In other words, now is the time for you to step up by stepping out.
There are personal benefits of enjoying the more than 60 parks and playgrounds throughout the city, to be sure. Better physical health and mental well-being top the list.
Lesser known are the civic benefits.
There was a school of thought that creating public spaces such as parks was simply creating havens for crime. In a 2011 article “The role of neighborhood parks as crime generators,” authors wrote “neighborhood parks meet the criteria for being crime generators; they act as general gathering places for people who would probably not congregate in the neighborhood if the park was not there and who subsequently end up being involved in crimes at or near the park. This effect is amplified when the people attracted are also part of an age group (that is, juveniles) which is more likely to be involved in delinquent or criminal behavior.”
In the same article, the authors note: “It is also theoretically possible that neighborhood parks serve as places of reduced crime; ones that may actually increase the safety of the surrounding area. … It is conceivable then that neighborhood parks may attract mainly families and others only interested in recreation and relaxation pursuits.
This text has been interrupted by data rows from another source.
(** [Math.log(x)] where the language fixes it; [approx m e] is the engine's
    result for the positive finite argument [m * 2^e]. *)
Definition log_with (approx : positive -> Z -> number) (x : number) : number :=
  match x with
  | S754_nan => NaN
  | S754_zero _ => NegInf
  | S754_infinity false => PosInf
  | S754_infinity true => NaN
  | S754_finite true _ _ => NaN
  | S754_finite false m e => if SFeqb x one then zero else approx m e
  end.

(** The engine's part of [Math.log] and of [Math.pow(10.0, y)]: their
    results on the finite arguments the language leaves to the
    implementation.  Of these results only one thing is required:
    [Math.log(10)] is a positive finite number. *)
Record Libm : Type := {
  log_finite : positive -> Z -> number;
  pow10_finite : bool -> positive -> Z -> number;
  log_ten_positive : positive_finite (log_with log_finite ten) = true
}.

(** [Math.log(x)] *)
Definition Math_log (L : Libm) (x : number) : number :=
  log_with (log_finite L) x.

(** [Math.pow(10.0, y)]: the cases of exponentiation for the base 10, the
    only base the file uses. *)
Definition Math_pow_10 (L : Libm) (y : number) : number :=
  match y with
  | S754_nan => NaN
  | S754_infinity false => PosInf
  | S754_infinity true => zero
  | S754_zero _ => one
  | S754_finite s m e => pow10_finite L s m e
  end.

End JsNumber.

Import JsNumber.

(* ================================================================== *)
(** ** Collaborators of the operation

    The classes below are used by the file but defined outside it; they are
    represented by what the file observes of them. *)

Module Jsts.

Inductive PrecisionModelType : Type := FIXED | FLOATING.

Record PrecisionModel : Type := {
  getType : PrecisionModelType;
  getScale : number
}.

(** [new jsts.geom.PrecisionModel(scale)]: the class is defined outside the
    file; the object is represented by the fixed-grid model of that
    scale. *)
Definition new_PrecisionModel (scale : number) : PrecisionModel :=
  {| getType := FIXED; getScale := scale |}.

Record Envelope : Type := {
  getHeight : number;
  getWidth : number
}.

Record Geometry : Type := {
  getEnvelopeInternal : Envelope;
  getPrecisionModel : PrecisionModel
}.

Record BufferParameters : Type := {
  quadrantSegments : number;
  endCapStyle : number;
  joinStyle : number;
  mitreLimit : number
}.

(** The errors an evaluation can raise: those of the language, a
    [ReferenceError] naming the identifier that is not bound, and the
    classes the specification names. *)
Inductive Error : Type :=
| ReferenceError (name : string)
| TypeError
| RangeError
| RobustnessFailure (tag : nat)
| InvalidArgument (tag : nat)
| OutOfMemory
| BufferComputationFailed (cause : Error).

Inductive value : Type :=
| undefined
| null
| vnum (n : number)
| vgeom (g : Geometry)
| vparams (p : BufferParameters)
| vpm (p : PrecisionModel)
| verr (e : Error).

Definition ToNumber (v : value) : number :=
  match v with
  | vnum n => n
  | null => zero
  | _ => NaN
  end.

Definition ToBoolean (v : value) : bool :=
  match v with
  | undefined | null => false
  | vnum S754_nan | vnum (S754_zero _) => false
  | _ => true
  end.

(** [v != null] *)
Definition not_null (v : value) : bool :=
  match v with
  | undefined | null => false
  | _ => true
  end.

Inductive completion : Type :=
| Normal (v : value)
| Throw (v : value).

(** A [BufferBuilder] as the file configures it: the parameters given to
    its constructor and the two optional settings. *)
Record BufferBuilder : Type := {
  builder_bufParams : value;
  workingPrecisionModel : option value;
  noder : option value
}.

Definition new_BufferBuilder (bufParams : value) : BufferBuilder :=
  {| builder_bufParams := bufParams;
     workingPrecisionModel := None;
     noder := None |}.

Definition setWorkingPrecisionModel (pm : value) (b : BufferBuilder)
  : BufferBuilder :=
  {| builder_bufParams := builder_bufParams b;
     workingPrecisionModel := Some pm;
     noder := noder b |}.

Definition setNoder (n : value) (b : BufferBuilder) : BufferBuilder :=
  {| builder_bufParams := builder_bufParams b;
     workingPrecisionModel := workingPrecisionModel b;
     noder := Some n |}.

(** One call [bufBuilder.buffer(g, distance)]. *)
Record Attempt : Type := {
  attempt_builder : BufferBuilder;
  attempt_geometry : value;
  attempt_distance : value
}.

End Jsts.

Import Jsts.

(* ================================================================== *)
(** ** The operation *)

Module BufferOp.

Local Open Scope string_scope.

(** [jsts.operation.buffer.BufferOp.MAX_PRECISION_DIGITS = 12] *)
Definition MAX_PRECISION_DIGITS : number := of_Z 12.

(** [jsts.operation.buffer.BufferOp.precisionScaleFactor] *)
Definition precisionScaleFactor (L : Libm) (g : Geometry)
  (distance maxPrecisionDigits : value) : number :=
  let env := getEnvelopeInternal g in
  let envSize := Math_max (getHeight env) (getWidth env) in
  let expandByDistance :=
    if gt (ToNumber distance) zero then distance else vnum zero in
  let bufEnvSize := add envSize (mul two (ToNumber expandByDistance)) in
  let bufEnvLog10 := add (div (Math_log L bufEnvSize) (Math_log L ten)) one in
  let minUnitLog10 := sub bufEnvLog10 (ToNumber maxPrecisionDigits) in
  let scaleFactor := Math_pow_10 L (neg minUnitLog10) in
  scaleFactor.

(** The members of a [BufferOp]; the prototype gives each the value
    [null]. *)
Record BufferOp : Type := {
  argGeom : value;
  distance : value;
  bufParams : value;
  resultGeometry : value
}.

(** The globals the assignments of the file create; [None] while the name
    is not bound. *)
Record Scope : Type := {
  global_resultGeometry : option value;
  global_saveException : option value
}.

Definition no_globals : Scope :=
  {| global_resultGeometry := None; global_saveException := None |}.

(** What an unqualified name is bound to in the global scope. *)
Definition lookup (name : string) (sc : Scope) : option value :=
  if String.eqb name "resultGeometry" then global_resultGeometry sc
  else if String.eqb name "saveException" then global_saveException sc
  else None.

(** The object, the global scope and the calls made to
    [BufferBuilder.buffer] so far, the most recent first. *)
Record State : Type := {
  this : BufferOp;
  scope : Scope;
  calls : list Attempt
}.

Definition M : Type := State -> completion * State.

Definition ret (v : value) : M := fun st => (Normal v, st).
Definition throw (v : value) : M := fun st => (Throw v, st).

Definition bind (m : M) (k : value -> M) : M :=
  fun st =>
    match m st with
    | (Normal v, st') => k v st'
    | (Throw e, st') => (Throw e, st')
    end.

Notation "x <- m ;; k" := (bind m (fun x => k))
  (at level 61, m at next level, right associativity).
Notation "m ;; k" := (bind m (fun _ => k))
  (at level 61, right associativity).

(** Reading an unqualified name. *)
Definition read_free (name : string) : M := fun st =>
  match lookup name (scope st) with
  | Some v => (Normal v, st)
  | None => (Throw (verr (ReferenceError name)), st)
  end.

(** Assigning to an unqualified name: [resultGeometry = v] and
    [saveException = v], the two assignments of the file, create or update
    the global. *)
Definition assign_free (name : string) (v : value) : M := fun st =>
  let sc := scope st in
  let sc' :=
    if String.eqb name "resultGeometry"
    then {| global_resultGeometry := Some v;
            global_saveException := global_saveException sc |}
    else if String.eqb name "saveException"
    then {| global_resultGeometry := global_resultGeometry sc;
            global_saveException := Some v |}
    else sc in
  (Normal v, {| this := this st; scope := sc'; calls := calls st |}).

(** The arguments of a call, evaluated from left to right. *)
Fixpoint eval_args (args : list M) (k : list value -> M) : M :=
  match args with
  | [] => k []
  | a :: rest => v <- a ;; eval_args rest (fun vs => k (v :: vs))
  end.

(** A call [name(args)] or [new name(args)] of an unqualified name: the
    name is read first; what the global scope can bind it to is no
    function, so after the arguments the call is a [TypeError]. *)
Definition call_free (name : string) (args : list M) : M :=
  read_free name ;; eval_args args (fun _ => throw (verr TypeError)).

Definition new_free (name : string) (args : list M) : M :=
  read_free name ;; eval_args args (fun _ => throw (verr TypeError)).

(** [this.distance = v] *)
Definition set_distance (v : value) : M := fun st =>
  (Normal v,
   {| this := {| argGeom := argGeom (this st);
                 distance := v;
                 bufParams := bufParams (this st);
                 resultGeometry := resultGeometry (this st) |};
      scope := scope st;
      calls := calls st |}).

(** [fixedPM.getScale()] *)
Definition getScale_of (fixedPM : value) : M :=
  match fixedPM with
  | vpm pm => ret (vnum (getScale pm))
  | _ => throw (verr TypeError)
  end.

(** The definitions the file assigns to members of the prototype, by the
    line of the assignment. *)
Inductive method : Type :=
| getResultGeometry_216
| computeGeometry_222
| bufferReducedPrecision_234
| bufferOriginalPrecision_252
| bufferReducedPrecision_258
| bufferFixedPrecision_268.

(** The assignments of functions to
    [jsts.operation.buffer.BufferOp.prototype], in source order. *)
Definition prototype : list (string * method) :=
  [ ("getResultGeometry", getResultGeometry_216);
    ("computeGeometry", computeGeometry_222);
    ("bufferReducedPrecision", bufferReducedPrecision_234);
    ("bufferOriginalPrecision", bufferOriginalPrecision_252);
    ("bufferReducedPrecision", bufferReducedPrecision_258);
    ("bufferFixedPrecision", bufferFixedPrecision_268) ].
This increase in people due to the presence of the park may help keep both the park and surrounding neighborhood safer due to added informal control and surveillance.”
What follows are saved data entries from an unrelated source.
Ltac read_sound :=
  repeat match goal with
  | H : read_be _ _ = Some _ |- _ => apply read_be_sound in H; subst
  | H : read_le _ _ = Some _ |- _ => apply read_le_sound in H; subst
  | H : context [read_be ?n ?s] |- _ =>
      let E := fresh "E" in destruct (read_be n s) as [[? ?]|] eqn:E; simpl in H; [|done]
  | H : context [read_le ?n ?s] |- _ =>
      let E := fresh "E" in destruct (read_le n s) as [[? ?]|] eqn:E; simpl in H; [|done]
  end; simplify_eq.

#[export] Instance codec_be n : Codec (uint n) := {|
  encode := write_be; decode := read_be n;
  decode_encode := read_be_write; decode_sound := read_be_sound n;
|}.

(** ** The effect of the code: state, assertions, loops

    A stateful operation maps a state to its result and the new state, or to
    a fault: a failed [assert], or a loop that did not end within its fuel. *)

Inductive fault : Set := assertion_failed | out_of_fuel.

Inductive outcome (A : Type) : Type :=
| Done (a : A)
| Fault (e : fault).
Arguments Done {A} a.
Arguments Fault {A} e.

Definition M (S A : Type) : Type := S → outcome (A * S).

#[export] Instance M_ret S : MRet (M S) := λ A a s, Done (a, s).
#[export] Instance M_bind S : MBind (M S) := λ A B f m s,
  match m s with
  | Done (a, s') => f a s'
  | Fault e => Fault e
  end.

Definition abort {S A} : M S A := λ _, Fault assertion_failed.
Definition assert_ {S} (b : bool) : M S unit := λ s,
  if b then Done (tt, s) else Fault assertion_failed.
Definition gets {S A} (f : S → A) : M S A := λ s, Done (f s, s).
Definition modify {S} (f : S → S) : M S unit := λ s, Done (tt, f s).

(** A [while] loop: [body] returns [inl] to go on with a new loop state and
    [inr] to leave the loop. *)
Fixpoint loop {S A B} (fuel : nat) (body : A → M S (A + B)) (a : A) : M S B :=
  match fuel with
  | O => λ _, Fault out_of_fuel
  | Datatypes.S fuel' =>
      r ← body a;
      match r with
      | inl a' => loop fuel' body a'
      | inr b => mret b
      end
  end.
(** [amount_visitor::compute] and [balance_visitor::compute] call each other. *)
Fixpoint amount_loop (fuel : nat) (block_hash : u256) (v : amount_visitor) : M S u128 :=
  match fuel with
  | O => λ _, Fault out_of_fuel
  | Datatypes.S fuel =>
      if negb (is_zero (av_current_amount v)) || negb (is_zero (av_current_balance v)) then
        if negb (is_zero (av_current_amount v)) then
          b ← block_get (av_current_amount v);
          match b with
          | Some b => amount_loop fuel block_hash (amount_visit b v)
          | None =>
              if u_eqb block_hash genesis_account
              then amount_loop fuel block_hash
                     (Amount_visitor (U 32 0) (av_current_balance v) (U 16 (2 ^ 128 - 1)))
              else abort
          end
        else
          prev ← balance_loop fuel (Balance_visitor (av_current_balance v) (U 32 0) (U 16 0));
          amount_loop fuel block_hash
            (Amount_visitor (av_current_amount v) (U 32 0)
              (if u_ltb (av_amount v) prev then u_sub prev (av_amount v)
               else u_sub (av_amount v) prev))
      else mret (av_amount v)
  end
with balance_loop (fuel : nat) (v : balance_visitor) : M S u128 :=
  match fuel with
  | O => λ _, Fault out_of_fuel
  | Datatypes.S fuel =>
      if negb (is_zero (bv_current_balance v)) || negb (is_zero (bv_current_amount v)) then
        if negb (is_zero (bv_current_amount v)) then
          source ← amount_loop fuel (bv_current_amount v)
                     (Amount_visitor (bv_current_amount v) (U 32 0) (U 16 0));
          balance_loop fuel (Balance_visitor (bv_current_balance v) (U 32 0)
            (u_add (bv_balance v) source))
        else
          b ← block_get (bv_current_balance v);
          match b with
          | Some b => v ← balance_visit b v; balance_loop fuel v
          | None => abort
          end
      else mret (bv_balance v)
  end.

Definition amount_compute (fuel : nat) (hash : u256) : M S u128 :=
  amount_loop fuel hash (Amount_visitor hash (U 32 0) (U 16 0)).
Definition balance_compute (fuel : nat) (hash : u256) : M S u128 :=
  balance_loop fuel (Balance_visitor hash (U 32 0) (U 16 0)).

Definition representative_visit (b : block) (v : representative_visitor)
    : representative_visitor :=
  match b with
  | BSend _ | BReceive _ => Representative_visitor (block_previous b) (rv_result v)
  | BOpen _ | BChange _ | BState _ => Representative_visitor (rv_current v) (block_hash b)
  end.

Definition representative_compute (fuel : nat) (hash : u256) : M S u256 :=
  loop fuel (λ v,
    if is_zero (rv_result v) then
      b ← block_get (rv_current v);
      match b with
      | Some b => mret (inl (representative_visit b v))
      | None => abort
      end
    else mret (inr (rv_result v)))
  (Representative_visitor hash (U 32 0)).
End visitors.

(** ** Queries *)

Section queries.
Context {S : Type} `{BlockStore S, Blake2b, LedgerConstants}.
Context (fuel : nat).
Abbreviation L := (ledger S).

Definition ledger_balance (hash : u256) : M L u128 := st (balance_compute fuel hash).
Definition ledger_amount (hash : u256) : M L u128 := st (amount_compute fuel hash).

Definition account_balance (account : u256) : M L u128 :=
  info ← st (account_get account);
  mret match info with Some i => balance i | None => U 16 0 end.

Definition representative_calculated (hash : u256) : M L u256 :=
  st (representative_compute fuel hash).
Definition representative (hash : u256) : M L u256 :=
  result ← representative_calculated hash;
  if is_zero result then mret result
  else e ← st (block_exists result); assert_ e;; mret result.

(** The account containing a block: follow the successors to a block of
    known owner. *)
Definition ledger_account (hash : u256) : M L u256 :=
  b ← st (block_get hash);
  match b with
  | None => abort
  | Some b =>
      result ← loop fuel (λ '(hash, b, successor),
        if negb (is_zero successor) && negb (bool_decide (block_type_of b = bt_state)) then
          info ← st (block_info_get successor);
          match info with
          | Some i => mret (inr (bi_account i))
          | None =>
              successor ← st (block_successor hash);
              if negb (is_zero successor) then
                nb ← st (block_get successor);
                match nb with
                | Some nb => mret (inl (successor, nb, successor))
                | None => abort
                end
              else mret (inl (hash, b, successor))
          end
        else
          match b with
          | BState t => mret (inr (th_account (hashables t)))
          | _ => a ← st (frontier_get hash); mret (inr a)
          end) (hash, b, U 32 1);
      assert_ (negb (is_zero result));;
      mret result
  end.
Considered together, these viewpoints do offer a third theory of public parks, one to which we subscribe: Use them or lose them.
Aside from the increased social ties made and enhanced by congregating in parks, increased use of all public spaces leads to what noted urban theorist Jane Jacobs said increased “eyes on the street” in her 1961 book “The Death and Life of Great American Cities.”
“You can’t make people watch streets they do not want to watch,” she wrote. “Safety on the streets by surveillance and mutual policing of one another sounds grim, but in real life it is not grim. The safety of the street works best, most casually, and with least frequent taint of hostility or suspicion precisely where people are using and most enjoying the streets voluntarily and are least conscious, normally, that they are policing.”
While Jacobs was writing about safe streets, we believe the same holds true for public parks. The best policing, the best deterrent for bad behavior, is done when those who enjoy the space outnumber those with bad or nefarious intent.
In this light, a recent communication from City Manager Edward M. Augustus Jr. is noteworthy and laudable.
In a March 14 memo, Augustus updated City Council on his plan to “collaborate and create 100 days of events and programming on the Worcester Common to be held in 2017.”
“To that end,” he wrote, “we have solicited feedback and ideas from local businesses, developers, nonprofit organizations, and the community at large to launch the #Worcester100 initiative.”
Leveraging social media, traditional media, the city’s electronic newsletter, crowdsourcing and focus groups, the city has already gathered more than 100 ideas. This is addition to the recent tradition of the Out to Lunch Summer Concert Series and Farmers Market.
Among the promising ideas proposed for the Common this year are: caricature artist event, a chamber orchestra concert, a chili and chowder festival, tournaments featuring backyard games such as Kan Jam and Cornhole, broadcasting sporting events such as a Red Sox or Patriots game or World Cup qualifier, and a third installment of stART, stART on the Common.
In addition, we would advocate for a return of the Movies on the Common Series, which lasted four years but has not run since 2014.
All of that is just downtown. Groups of civically minded people all over the city are already busy working and planning to make Worcester’s green and blue spaces welcoming and accessible. Among the most notable is Park Spirit, which holds its summer concert series at Elm Park and Newton Hill in addition to acting as shepherds of the East-West Trail.
Spring is upon us. As you ponder all the things you can do, take a moment to consider the good that can be done simply by choosing to spend some time together in public.